Exercise requirements
Using the records below, output the stretch that opens with the line containing "all: assert (is_continuation" and closes with the line containing "- A statement", exactly and including both lines, with nothing more.

[Collected data]
☆ ☆ ☆ ☆ ☆
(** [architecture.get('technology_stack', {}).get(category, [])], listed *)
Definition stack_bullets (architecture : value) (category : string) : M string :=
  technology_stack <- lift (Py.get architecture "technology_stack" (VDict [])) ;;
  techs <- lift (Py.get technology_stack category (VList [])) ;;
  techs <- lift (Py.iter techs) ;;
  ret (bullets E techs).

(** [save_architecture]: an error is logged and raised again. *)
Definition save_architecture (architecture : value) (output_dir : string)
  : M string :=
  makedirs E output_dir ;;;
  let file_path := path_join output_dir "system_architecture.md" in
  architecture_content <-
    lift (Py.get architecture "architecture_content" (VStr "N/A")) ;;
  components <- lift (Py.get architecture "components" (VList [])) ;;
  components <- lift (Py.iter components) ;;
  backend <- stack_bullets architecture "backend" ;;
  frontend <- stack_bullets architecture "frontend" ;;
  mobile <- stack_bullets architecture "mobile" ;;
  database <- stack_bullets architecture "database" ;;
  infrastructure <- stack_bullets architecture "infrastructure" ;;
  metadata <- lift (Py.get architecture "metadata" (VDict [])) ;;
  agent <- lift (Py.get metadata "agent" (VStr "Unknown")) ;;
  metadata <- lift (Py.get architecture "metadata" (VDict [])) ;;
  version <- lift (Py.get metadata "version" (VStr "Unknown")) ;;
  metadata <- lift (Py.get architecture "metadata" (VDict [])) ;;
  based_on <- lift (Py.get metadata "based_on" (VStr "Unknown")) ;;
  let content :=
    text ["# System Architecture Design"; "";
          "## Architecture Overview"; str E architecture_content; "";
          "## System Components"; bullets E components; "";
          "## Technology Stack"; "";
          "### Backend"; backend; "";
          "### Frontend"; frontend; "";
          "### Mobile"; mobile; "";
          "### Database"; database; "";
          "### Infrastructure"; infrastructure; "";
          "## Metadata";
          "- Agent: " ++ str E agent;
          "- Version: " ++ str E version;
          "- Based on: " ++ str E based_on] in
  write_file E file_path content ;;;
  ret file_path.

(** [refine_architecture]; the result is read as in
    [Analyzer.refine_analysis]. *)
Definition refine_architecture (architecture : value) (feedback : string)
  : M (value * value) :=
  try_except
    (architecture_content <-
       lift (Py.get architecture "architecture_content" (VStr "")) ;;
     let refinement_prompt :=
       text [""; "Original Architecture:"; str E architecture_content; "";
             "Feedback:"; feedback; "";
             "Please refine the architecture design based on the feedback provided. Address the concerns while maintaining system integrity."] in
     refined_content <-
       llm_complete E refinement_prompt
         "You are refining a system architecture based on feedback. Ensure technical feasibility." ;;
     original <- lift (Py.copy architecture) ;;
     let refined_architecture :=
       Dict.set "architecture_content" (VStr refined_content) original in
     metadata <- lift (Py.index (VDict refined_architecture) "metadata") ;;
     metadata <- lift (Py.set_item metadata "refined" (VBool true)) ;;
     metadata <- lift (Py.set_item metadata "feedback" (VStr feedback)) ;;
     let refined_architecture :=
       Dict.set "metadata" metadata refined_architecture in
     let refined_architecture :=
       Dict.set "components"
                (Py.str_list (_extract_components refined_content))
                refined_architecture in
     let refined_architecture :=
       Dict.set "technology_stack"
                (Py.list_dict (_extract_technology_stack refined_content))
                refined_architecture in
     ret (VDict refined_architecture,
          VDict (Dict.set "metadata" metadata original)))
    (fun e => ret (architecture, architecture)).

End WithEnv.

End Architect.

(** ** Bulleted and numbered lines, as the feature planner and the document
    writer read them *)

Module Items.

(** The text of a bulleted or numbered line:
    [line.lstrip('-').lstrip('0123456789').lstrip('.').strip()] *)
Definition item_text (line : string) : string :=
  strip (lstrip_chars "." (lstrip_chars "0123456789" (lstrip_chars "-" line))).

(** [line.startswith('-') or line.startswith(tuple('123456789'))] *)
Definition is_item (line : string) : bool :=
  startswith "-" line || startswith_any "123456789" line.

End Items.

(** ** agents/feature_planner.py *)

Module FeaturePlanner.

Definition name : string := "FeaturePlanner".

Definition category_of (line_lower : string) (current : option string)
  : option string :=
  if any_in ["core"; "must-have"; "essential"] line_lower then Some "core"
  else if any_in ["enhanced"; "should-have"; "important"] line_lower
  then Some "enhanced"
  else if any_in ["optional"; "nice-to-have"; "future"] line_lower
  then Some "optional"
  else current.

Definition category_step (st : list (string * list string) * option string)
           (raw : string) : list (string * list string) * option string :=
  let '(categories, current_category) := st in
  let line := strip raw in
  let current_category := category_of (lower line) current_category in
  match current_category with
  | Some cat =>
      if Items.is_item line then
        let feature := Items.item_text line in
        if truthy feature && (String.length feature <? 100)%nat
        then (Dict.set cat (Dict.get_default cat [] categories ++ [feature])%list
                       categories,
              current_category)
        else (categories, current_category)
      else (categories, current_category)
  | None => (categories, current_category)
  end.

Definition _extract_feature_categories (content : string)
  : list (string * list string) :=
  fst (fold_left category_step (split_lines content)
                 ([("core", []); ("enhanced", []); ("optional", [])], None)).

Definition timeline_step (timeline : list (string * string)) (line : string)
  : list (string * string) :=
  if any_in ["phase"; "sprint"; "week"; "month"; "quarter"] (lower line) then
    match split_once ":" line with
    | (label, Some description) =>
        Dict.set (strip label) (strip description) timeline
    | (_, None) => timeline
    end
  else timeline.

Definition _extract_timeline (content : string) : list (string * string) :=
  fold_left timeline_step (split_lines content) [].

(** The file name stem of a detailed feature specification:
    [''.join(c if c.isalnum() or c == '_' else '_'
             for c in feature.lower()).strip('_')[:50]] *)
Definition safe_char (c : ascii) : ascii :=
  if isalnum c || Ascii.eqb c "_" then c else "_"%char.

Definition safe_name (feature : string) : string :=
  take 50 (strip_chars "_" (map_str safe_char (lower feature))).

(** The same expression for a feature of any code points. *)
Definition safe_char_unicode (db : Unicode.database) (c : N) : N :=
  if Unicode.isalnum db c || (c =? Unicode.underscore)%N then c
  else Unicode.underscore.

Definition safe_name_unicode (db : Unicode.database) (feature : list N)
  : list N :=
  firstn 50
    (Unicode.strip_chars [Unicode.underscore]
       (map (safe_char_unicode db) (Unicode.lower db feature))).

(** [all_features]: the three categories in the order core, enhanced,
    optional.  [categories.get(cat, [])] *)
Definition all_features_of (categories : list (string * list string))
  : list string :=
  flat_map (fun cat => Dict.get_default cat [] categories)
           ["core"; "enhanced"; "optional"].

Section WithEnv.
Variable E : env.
☆ ☆ ☆ ☆ ☆
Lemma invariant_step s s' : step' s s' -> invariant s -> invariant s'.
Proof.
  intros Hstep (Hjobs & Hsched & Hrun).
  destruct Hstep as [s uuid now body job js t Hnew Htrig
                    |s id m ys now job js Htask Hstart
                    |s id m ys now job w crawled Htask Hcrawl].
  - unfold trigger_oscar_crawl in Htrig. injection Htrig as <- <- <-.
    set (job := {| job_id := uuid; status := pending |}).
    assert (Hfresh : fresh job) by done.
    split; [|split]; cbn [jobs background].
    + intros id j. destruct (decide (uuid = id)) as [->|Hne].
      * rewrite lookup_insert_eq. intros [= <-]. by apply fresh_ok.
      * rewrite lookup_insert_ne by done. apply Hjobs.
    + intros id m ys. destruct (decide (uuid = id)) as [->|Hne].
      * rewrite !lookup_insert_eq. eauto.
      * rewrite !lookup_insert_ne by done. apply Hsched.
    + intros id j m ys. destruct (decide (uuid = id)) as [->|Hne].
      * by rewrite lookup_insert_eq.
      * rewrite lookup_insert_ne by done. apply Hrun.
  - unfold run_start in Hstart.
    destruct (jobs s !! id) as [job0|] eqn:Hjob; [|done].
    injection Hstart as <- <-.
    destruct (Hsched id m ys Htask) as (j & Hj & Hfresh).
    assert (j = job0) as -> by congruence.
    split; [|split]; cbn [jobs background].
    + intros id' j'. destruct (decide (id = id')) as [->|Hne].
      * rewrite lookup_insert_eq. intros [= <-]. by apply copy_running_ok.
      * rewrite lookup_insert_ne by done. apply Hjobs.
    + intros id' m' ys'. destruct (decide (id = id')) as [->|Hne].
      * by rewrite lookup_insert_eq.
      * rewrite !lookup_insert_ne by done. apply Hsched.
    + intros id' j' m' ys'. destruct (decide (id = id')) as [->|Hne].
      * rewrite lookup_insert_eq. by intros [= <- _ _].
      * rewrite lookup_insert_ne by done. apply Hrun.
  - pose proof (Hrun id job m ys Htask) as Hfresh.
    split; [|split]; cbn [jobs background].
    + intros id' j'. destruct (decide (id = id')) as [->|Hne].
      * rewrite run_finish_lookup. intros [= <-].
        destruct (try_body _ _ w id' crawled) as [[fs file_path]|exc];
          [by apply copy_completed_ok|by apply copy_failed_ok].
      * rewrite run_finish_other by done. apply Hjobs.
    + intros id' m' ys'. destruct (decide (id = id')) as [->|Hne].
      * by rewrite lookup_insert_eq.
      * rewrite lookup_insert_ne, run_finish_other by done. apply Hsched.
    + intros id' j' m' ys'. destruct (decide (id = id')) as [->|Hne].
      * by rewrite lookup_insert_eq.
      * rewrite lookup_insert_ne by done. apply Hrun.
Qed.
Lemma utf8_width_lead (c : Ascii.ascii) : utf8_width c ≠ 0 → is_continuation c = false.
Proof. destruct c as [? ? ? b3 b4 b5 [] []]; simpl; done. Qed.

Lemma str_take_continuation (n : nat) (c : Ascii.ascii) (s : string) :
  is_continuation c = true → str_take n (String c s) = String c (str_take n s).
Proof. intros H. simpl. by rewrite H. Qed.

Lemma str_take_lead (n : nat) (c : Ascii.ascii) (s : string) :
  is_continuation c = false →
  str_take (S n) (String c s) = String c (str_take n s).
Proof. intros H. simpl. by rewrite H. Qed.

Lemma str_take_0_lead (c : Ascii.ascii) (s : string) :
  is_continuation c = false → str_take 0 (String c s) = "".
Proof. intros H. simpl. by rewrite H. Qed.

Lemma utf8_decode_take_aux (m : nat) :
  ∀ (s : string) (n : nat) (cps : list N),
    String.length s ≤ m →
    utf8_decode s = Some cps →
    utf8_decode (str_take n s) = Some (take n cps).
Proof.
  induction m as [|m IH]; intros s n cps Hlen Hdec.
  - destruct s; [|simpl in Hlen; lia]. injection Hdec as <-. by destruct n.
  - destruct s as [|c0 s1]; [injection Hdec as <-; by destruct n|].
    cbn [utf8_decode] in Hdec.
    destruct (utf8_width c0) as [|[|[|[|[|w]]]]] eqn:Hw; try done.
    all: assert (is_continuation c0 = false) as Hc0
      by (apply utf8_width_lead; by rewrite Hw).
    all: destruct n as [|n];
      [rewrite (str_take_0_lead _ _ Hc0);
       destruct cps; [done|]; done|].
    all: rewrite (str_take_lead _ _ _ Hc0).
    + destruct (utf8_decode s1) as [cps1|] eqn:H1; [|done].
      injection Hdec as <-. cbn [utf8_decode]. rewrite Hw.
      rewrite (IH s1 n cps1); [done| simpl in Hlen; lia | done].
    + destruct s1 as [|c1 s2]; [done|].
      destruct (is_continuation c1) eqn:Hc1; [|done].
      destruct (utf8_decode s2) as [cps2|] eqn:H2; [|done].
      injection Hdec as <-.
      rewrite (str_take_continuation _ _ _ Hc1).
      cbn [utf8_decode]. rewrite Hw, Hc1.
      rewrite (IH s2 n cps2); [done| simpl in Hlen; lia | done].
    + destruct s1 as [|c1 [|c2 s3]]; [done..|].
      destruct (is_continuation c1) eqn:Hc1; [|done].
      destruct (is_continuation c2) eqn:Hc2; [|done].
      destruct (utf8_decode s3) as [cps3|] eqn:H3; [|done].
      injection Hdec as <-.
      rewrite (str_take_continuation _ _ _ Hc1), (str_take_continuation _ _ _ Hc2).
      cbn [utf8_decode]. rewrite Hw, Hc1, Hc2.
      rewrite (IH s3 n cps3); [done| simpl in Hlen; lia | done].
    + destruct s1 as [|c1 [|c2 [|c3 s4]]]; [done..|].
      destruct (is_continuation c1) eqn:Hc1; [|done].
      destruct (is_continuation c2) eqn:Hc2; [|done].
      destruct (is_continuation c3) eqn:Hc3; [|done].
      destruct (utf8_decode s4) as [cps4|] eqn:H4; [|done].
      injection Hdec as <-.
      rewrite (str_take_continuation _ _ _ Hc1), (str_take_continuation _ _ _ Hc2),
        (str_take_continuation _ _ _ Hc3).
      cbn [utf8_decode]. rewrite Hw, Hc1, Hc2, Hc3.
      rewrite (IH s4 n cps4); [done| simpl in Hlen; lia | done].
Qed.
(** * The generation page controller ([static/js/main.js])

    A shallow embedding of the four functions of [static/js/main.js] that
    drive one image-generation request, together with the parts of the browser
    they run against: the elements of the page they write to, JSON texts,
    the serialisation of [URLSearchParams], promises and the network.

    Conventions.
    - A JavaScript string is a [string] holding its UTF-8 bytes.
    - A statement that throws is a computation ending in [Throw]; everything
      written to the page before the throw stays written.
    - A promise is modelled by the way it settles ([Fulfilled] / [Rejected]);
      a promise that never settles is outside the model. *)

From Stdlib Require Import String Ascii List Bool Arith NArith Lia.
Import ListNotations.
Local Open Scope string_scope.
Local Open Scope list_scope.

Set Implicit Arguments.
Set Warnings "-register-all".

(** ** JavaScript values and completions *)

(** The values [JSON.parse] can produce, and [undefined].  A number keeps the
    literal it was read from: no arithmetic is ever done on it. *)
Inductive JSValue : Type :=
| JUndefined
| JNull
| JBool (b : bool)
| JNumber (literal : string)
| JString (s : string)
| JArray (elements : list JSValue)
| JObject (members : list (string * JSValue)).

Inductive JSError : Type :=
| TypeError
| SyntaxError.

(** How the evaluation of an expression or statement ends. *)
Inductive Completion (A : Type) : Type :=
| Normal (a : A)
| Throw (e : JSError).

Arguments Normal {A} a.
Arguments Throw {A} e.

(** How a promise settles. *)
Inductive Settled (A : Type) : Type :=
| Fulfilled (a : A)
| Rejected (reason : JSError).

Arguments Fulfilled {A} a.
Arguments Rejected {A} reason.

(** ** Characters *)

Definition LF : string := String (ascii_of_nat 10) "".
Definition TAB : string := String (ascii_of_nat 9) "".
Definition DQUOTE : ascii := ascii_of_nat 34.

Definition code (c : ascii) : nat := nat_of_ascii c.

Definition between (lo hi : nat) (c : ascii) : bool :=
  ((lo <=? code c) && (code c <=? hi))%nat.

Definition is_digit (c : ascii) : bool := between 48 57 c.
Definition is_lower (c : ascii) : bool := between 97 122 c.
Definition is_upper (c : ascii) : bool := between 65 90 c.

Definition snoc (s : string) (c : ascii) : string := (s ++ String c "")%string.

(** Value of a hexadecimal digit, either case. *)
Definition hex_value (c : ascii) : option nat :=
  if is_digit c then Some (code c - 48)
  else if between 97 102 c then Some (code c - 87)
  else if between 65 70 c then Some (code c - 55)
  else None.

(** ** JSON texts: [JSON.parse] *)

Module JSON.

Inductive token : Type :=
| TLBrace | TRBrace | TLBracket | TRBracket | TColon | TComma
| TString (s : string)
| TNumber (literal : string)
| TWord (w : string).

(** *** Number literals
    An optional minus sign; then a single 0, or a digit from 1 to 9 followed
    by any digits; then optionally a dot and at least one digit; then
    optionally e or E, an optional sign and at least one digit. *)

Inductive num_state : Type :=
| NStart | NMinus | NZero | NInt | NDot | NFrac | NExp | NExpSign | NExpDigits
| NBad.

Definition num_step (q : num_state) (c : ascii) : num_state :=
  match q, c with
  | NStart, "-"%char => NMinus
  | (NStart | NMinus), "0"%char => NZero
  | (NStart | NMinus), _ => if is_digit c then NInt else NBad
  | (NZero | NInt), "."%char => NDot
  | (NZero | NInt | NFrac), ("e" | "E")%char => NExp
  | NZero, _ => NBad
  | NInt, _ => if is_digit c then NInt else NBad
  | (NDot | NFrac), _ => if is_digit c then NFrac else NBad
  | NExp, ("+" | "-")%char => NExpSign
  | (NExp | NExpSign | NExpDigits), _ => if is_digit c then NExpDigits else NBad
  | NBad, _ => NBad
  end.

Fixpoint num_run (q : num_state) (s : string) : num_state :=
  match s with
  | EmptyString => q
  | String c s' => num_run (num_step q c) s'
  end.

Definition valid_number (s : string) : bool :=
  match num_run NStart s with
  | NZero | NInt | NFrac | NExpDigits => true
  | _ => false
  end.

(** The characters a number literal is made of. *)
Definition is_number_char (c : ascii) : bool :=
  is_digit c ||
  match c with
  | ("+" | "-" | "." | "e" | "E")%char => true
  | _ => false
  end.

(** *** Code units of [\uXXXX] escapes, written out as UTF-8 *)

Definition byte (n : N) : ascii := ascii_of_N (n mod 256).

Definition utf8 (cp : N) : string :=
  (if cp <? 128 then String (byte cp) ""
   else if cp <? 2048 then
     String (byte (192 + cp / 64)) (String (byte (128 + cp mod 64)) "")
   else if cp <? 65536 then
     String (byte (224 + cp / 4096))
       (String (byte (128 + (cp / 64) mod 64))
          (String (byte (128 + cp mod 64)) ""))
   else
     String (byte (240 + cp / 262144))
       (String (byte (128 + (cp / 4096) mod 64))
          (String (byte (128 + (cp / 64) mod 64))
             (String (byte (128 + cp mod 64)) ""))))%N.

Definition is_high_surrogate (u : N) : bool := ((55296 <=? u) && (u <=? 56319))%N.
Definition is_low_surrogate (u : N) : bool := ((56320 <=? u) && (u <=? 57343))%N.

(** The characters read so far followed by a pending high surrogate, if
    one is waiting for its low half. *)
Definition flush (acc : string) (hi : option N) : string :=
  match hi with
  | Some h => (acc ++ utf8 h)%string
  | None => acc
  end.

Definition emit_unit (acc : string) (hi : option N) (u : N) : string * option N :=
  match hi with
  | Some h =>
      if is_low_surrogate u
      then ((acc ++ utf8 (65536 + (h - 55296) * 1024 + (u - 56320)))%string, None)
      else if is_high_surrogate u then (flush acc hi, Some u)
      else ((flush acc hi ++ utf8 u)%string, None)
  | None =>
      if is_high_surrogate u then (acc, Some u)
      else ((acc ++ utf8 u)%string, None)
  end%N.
☆ ☆ ☆ ☆ ☆
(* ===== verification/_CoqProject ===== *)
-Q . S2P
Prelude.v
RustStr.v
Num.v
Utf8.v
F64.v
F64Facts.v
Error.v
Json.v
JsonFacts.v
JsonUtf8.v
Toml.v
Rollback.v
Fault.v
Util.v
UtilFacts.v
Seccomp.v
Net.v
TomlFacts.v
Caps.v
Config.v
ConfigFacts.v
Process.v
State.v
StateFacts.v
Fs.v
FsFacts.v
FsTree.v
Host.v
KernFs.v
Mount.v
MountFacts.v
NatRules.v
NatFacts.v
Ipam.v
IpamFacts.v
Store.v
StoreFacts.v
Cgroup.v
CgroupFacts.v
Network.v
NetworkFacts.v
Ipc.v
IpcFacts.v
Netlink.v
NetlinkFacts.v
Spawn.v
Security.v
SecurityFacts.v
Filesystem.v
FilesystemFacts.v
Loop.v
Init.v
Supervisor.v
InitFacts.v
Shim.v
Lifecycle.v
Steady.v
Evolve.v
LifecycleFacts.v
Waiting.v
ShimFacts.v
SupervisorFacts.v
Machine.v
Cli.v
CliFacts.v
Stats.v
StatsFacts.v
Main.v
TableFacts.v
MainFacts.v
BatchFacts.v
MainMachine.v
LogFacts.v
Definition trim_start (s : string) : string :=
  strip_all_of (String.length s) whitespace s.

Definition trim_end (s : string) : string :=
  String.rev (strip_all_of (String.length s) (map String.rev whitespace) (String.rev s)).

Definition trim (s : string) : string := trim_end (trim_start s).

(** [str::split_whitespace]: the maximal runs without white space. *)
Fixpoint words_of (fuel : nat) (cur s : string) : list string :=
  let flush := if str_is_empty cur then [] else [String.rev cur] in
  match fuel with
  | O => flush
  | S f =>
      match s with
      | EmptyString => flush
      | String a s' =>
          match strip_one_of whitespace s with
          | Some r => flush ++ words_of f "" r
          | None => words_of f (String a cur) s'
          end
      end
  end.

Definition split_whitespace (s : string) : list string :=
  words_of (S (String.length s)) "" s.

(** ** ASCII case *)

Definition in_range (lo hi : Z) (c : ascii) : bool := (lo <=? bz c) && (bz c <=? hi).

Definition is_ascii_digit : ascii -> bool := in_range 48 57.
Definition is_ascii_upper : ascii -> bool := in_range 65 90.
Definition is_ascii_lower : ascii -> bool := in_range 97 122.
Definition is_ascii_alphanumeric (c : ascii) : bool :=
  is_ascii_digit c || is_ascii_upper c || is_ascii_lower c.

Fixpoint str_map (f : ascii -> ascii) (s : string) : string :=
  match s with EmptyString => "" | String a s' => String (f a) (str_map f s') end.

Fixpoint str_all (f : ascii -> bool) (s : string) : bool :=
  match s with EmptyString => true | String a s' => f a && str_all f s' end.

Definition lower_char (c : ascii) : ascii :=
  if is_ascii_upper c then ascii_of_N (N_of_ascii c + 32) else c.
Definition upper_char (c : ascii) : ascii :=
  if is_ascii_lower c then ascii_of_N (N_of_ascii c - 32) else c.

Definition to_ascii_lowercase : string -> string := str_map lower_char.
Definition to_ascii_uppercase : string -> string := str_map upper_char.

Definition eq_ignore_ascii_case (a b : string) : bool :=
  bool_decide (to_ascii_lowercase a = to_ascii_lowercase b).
☆ ☆ ☆ ☆ ☆
Finished task
    all: assert (is_continuation c0 = false) as Hc0
      by (apply utf8_width_lead; by rewrite Hw).
    all: destruct n as [|n];
      [rewrite (str_take_0_lead _ _ Hc0);
       destruct cps; [done|]; done|].
    all: rewrite (str_take_lead _ _ _ Hc0).
    + destruct (utf8_decode s1) as [cps1|] eqn:H1; [|done].
      injection Hdec as <-. cbn [utf8_decode]. rewrite Hw.
      rewrite (IH s1 n cps1); [done| simpl in Hlen; lia | done].
    + destruct s1 as [|c1 s2]; [done|].
      destruct (is_continuation c1) eqn:Hc1; [|done].
      destruct (utf8_decode s2) as [cps2|] eqn:H2; [|done].
      injection Hdec as <-.
      rewrite (str_take_continuation _ _ _ Hc1).
      cbn [utf8_decode]. rewrite Hw, Hc1.
      rewrite (IH s2 n cps2); [done| simpl in Hlen; lia | done].
    + destruct s1 as [|c1 [|c2 s3]]; [done..|].
      destruct (is_continuation c1) eqn:Hc1; [|done].
      destruct (is_continuation c2) eqn:Hc2; [|done].
      destruct (utf8_decode s3) as [cps3|] eqn:H3; [|done].
      injection Hdec as <-.
      rewrite (str_take_continuation _ _ _ Hc1), (str_take_continuation _ _ _ Hc2).
      cbn [utf8_decode]. rewrite Hw, Hc1, Hc2.
      rewrite (IH s3 n cps3); [done| simpl in Hlen; lia | done].
    + destruct s1 as [|c1 [|c2 [|c3 s4]]]; [done..|].
      destruct (is_continuation c1) eqn:Hc1; [|done].
      destruct (is_continuation c2) eqn:Hc2; [|done].
      destruct (is_continuation c3) eqn:Hc3; [|done].
      destruct (utf8_decode s4) as [cps4|] eqn:H4; [|done].
      injection Hdec as <-.
      rewrite (str_take_continuation _ _ _ Hc1), (str_take_continuation _ _ _ Hc2),
        (str_take_continuation _ _ _ Hc3).
      cbn [utf8_decode]. rewrite Hw, Hc1, Hc2, Hc3.
      rewrite (IH s4 n cps4); [done| simpl in Hlen; lia | done].
Qed.
(** * The generation page controller ([static/js/main.js])

    A shallow embedding of the four functions of [static/js/main.js] that
    drive one image-generation request, together with the parts of the browser
    they run against: the elements of the page they write to, JSON texts,
    the serialisation of [URLSearchParams], promises and the network.

    Conventions.
    - A JavaScript string is a [string] holding its UTF-8 bytes.
    - A statement that throws is a computation ending in [Throw]; everything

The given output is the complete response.